Pick out each line below containing "KSubmitted".
━━━━━━
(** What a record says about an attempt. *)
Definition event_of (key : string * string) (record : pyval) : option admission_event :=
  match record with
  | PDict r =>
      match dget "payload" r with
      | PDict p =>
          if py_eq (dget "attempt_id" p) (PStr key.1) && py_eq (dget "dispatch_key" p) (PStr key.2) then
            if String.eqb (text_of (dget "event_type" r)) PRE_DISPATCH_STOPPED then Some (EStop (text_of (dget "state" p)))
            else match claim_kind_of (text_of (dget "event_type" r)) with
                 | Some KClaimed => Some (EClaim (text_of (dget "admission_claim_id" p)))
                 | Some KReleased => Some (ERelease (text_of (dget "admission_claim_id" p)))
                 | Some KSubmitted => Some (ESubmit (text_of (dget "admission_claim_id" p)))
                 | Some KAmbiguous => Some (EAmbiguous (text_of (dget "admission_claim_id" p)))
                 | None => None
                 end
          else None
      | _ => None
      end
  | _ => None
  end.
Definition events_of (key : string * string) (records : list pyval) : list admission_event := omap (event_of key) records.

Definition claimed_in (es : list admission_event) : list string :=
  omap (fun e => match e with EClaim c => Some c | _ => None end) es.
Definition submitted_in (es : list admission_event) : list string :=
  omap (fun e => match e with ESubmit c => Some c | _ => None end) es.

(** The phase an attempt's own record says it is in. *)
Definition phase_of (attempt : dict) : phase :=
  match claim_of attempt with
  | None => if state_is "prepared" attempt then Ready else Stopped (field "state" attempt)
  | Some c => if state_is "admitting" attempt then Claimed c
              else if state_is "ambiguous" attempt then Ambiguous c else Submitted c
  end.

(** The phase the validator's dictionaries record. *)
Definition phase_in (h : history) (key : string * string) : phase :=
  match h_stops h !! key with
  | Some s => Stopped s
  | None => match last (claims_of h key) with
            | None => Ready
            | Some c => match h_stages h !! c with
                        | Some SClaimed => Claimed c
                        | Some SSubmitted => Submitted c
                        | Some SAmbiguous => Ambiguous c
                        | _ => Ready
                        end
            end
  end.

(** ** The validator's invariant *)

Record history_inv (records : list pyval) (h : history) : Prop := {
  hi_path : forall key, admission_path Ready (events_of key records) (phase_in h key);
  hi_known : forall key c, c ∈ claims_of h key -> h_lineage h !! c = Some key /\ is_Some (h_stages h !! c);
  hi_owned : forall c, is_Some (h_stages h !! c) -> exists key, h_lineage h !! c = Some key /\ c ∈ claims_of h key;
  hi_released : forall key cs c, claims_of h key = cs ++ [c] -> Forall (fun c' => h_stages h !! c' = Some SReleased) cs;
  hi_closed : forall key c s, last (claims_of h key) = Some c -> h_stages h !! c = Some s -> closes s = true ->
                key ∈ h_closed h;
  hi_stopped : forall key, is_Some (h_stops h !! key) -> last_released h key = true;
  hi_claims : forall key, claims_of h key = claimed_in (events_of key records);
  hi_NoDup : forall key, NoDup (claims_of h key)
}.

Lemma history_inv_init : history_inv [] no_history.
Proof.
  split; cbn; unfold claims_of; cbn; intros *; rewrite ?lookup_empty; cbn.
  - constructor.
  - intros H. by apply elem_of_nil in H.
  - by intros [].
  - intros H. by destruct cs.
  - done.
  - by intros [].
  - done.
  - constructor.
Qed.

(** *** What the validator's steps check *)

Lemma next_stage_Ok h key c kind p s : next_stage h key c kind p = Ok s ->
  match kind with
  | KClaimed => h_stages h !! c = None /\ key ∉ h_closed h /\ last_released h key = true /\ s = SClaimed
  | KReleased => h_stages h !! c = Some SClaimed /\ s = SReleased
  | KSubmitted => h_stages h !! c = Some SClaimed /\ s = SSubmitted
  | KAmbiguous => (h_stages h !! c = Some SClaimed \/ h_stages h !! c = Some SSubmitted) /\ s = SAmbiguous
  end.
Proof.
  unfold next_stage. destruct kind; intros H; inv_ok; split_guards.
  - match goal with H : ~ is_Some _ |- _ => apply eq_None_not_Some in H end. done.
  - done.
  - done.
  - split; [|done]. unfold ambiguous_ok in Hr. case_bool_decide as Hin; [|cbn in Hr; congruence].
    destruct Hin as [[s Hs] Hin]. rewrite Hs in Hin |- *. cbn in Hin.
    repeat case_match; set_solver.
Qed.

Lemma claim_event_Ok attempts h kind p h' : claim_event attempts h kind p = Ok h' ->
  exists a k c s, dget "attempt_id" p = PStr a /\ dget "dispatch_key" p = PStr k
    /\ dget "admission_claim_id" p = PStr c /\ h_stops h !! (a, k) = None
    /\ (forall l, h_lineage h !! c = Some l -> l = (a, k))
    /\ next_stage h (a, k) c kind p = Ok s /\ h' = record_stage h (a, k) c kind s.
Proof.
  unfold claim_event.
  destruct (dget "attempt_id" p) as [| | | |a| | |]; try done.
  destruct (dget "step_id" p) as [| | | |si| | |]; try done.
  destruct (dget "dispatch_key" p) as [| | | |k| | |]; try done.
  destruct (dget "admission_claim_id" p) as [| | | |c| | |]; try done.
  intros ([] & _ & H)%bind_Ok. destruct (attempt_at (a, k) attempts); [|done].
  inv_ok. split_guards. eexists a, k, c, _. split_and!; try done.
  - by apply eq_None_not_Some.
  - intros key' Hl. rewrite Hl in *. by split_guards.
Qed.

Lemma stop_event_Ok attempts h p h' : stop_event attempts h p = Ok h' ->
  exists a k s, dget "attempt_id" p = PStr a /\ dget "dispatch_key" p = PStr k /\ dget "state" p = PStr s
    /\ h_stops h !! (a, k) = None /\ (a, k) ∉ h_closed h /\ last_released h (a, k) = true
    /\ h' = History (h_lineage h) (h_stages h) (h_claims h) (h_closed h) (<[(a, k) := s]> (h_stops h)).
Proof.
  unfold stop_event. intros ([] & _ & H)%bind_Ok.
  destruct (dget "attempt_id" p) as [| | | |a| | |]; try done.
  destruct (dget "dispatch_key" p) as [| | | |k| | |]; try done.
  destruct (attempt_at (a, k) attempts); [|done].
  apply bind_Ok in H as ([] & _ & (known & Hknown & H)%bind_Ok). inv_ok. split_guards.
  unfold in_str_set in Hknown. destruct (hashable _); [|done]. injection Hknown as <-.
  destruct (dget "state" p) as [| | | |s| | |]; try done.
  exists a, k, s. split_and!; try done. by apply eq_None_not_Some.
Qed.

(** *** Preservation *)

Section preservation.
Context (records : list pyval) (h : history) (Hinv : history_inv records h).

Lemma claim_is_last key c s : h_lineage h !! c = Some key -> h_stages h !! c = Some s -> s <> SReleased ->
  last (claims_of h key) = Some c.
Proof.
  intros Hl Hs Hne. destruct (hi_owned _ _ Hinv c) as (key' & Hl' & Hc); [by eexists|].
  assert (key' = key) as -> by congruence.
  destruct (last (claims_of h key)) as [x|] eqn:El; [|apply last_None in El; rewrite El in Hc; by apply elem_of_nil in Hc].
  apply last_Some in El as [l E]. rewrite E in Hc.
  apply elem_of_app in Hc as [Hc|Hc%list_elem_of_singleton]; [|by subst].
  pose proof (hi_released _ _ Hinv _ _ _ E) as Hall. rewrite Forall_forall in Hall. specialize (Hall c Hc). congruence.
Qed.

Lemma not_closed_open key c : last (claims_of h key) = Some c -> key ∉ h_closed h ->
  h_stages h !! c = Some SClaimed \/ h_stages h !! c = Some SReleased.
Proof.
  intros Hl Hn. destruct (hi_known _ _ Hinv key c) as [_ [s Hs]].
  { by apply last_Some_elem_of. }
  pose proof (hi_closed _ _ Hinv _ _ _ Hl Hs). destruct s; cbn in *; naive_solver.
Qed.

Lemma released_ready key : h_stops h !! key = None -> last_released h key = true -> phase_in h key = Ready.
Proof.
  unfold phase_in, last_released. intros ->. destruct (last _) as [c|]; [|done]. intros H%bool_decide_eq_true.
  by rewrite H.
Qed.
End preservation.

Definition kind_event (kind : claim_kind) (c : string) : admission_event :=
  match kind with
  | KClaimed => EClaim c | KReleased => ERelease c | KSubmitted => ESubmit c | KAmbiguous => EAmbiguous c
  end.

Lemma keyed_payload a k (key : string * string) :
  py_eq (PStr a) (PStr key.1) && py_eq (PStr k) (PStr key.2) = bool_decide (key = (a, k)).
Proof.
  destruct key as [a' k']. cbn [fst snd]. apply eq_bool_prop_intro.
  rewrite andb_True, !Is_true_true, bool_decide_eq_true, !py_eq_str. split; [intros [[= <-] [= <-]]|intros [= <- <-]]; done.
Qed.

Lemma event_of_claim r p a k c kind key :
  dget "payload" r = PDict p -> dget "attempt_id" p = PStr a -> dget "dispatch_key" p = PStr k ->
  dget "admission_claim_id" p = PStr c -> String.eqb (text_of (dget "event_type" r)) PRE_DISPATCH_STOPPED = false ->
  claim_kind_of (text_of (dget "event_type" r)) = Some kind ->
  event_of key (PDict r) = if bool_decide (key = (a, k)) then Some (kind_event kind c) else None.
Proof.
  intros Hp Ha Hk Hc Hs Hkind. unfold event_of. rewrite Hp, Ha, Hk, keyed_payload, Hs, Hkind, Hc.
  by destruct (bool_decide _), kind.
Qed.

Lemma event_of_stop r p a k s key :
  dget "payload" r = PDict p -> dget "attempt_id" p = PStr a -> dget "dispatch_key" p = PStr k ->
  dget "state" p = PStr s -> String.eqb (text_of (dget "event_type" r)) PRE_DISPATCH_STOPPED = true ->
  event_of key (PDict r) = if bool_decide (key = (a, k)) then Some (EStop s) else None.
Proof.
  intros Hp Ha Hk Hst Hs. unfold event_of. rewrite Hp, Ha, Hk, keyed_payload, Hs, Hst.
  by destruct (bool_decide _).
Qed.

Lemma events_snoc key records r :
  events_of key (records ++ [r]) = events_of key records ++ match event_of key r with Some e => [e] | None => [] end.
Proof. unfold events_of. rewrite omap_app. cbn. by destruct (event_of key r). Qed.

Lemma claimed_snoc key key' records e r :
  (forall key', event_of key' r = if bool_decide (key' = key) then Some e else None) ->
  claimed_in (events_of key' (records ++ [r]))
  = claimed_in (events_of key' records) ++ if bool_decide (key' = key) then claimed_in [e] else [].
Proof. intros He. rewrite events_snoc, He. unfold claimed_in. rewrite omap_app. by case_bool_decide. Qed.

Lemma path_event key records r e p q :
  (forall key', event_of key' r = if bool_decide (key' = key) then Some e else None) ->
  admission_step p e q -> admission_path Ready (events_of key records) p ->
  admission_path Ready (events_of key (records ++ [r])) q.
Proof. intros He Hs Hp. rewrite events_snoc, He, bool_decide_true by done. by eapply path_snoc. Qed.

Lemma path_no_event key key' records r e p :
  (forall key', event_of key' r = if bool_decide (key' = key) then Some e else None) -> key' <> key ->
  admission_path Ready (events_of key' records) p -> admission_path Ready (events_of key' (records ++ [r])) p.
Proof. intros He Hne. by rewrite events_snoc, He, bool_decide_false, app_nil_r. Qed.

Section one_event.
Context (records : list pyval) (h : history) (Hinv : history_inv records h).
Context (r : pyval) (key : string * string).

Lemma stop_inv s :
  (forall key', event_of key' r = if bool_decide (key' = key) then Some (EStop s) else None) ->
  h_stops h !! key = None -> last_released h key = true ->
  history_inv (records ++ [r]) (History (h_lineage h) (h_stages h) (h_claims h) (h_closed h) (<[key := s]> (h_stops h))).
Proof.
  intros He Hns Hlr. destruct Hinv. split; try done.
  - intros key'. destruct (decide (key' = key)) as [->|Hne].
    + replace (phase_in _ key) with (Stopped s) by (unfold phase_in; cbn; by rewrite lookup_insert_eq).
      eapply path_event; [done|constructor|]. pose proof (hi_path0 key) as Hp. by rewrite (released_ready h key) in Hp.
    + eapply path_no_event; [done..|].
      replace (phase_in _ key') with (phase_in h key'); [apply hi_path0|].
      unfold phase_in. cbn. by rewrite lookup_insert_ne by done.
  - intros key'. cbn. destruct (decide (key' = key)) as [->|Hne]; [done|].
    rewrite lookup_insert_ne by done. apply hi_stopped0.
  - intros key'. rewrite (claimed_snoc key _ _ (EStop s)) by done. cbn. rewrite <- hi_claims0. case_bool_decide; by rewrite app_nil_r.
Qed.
━━━━━━
Solution for this problem:
                 | Some KSubmitted => Some (ESubmit (text_of (dget "admission_claim_id" p)))
  | KSubmitted => h_stages h !! c = Some SClaimed /\ s = SSubmitted
  | KClaimed => EClaim c | KReleased => ERelease c | KSubmitted => ESubmit c | KAmbiguous => EAmbiguous c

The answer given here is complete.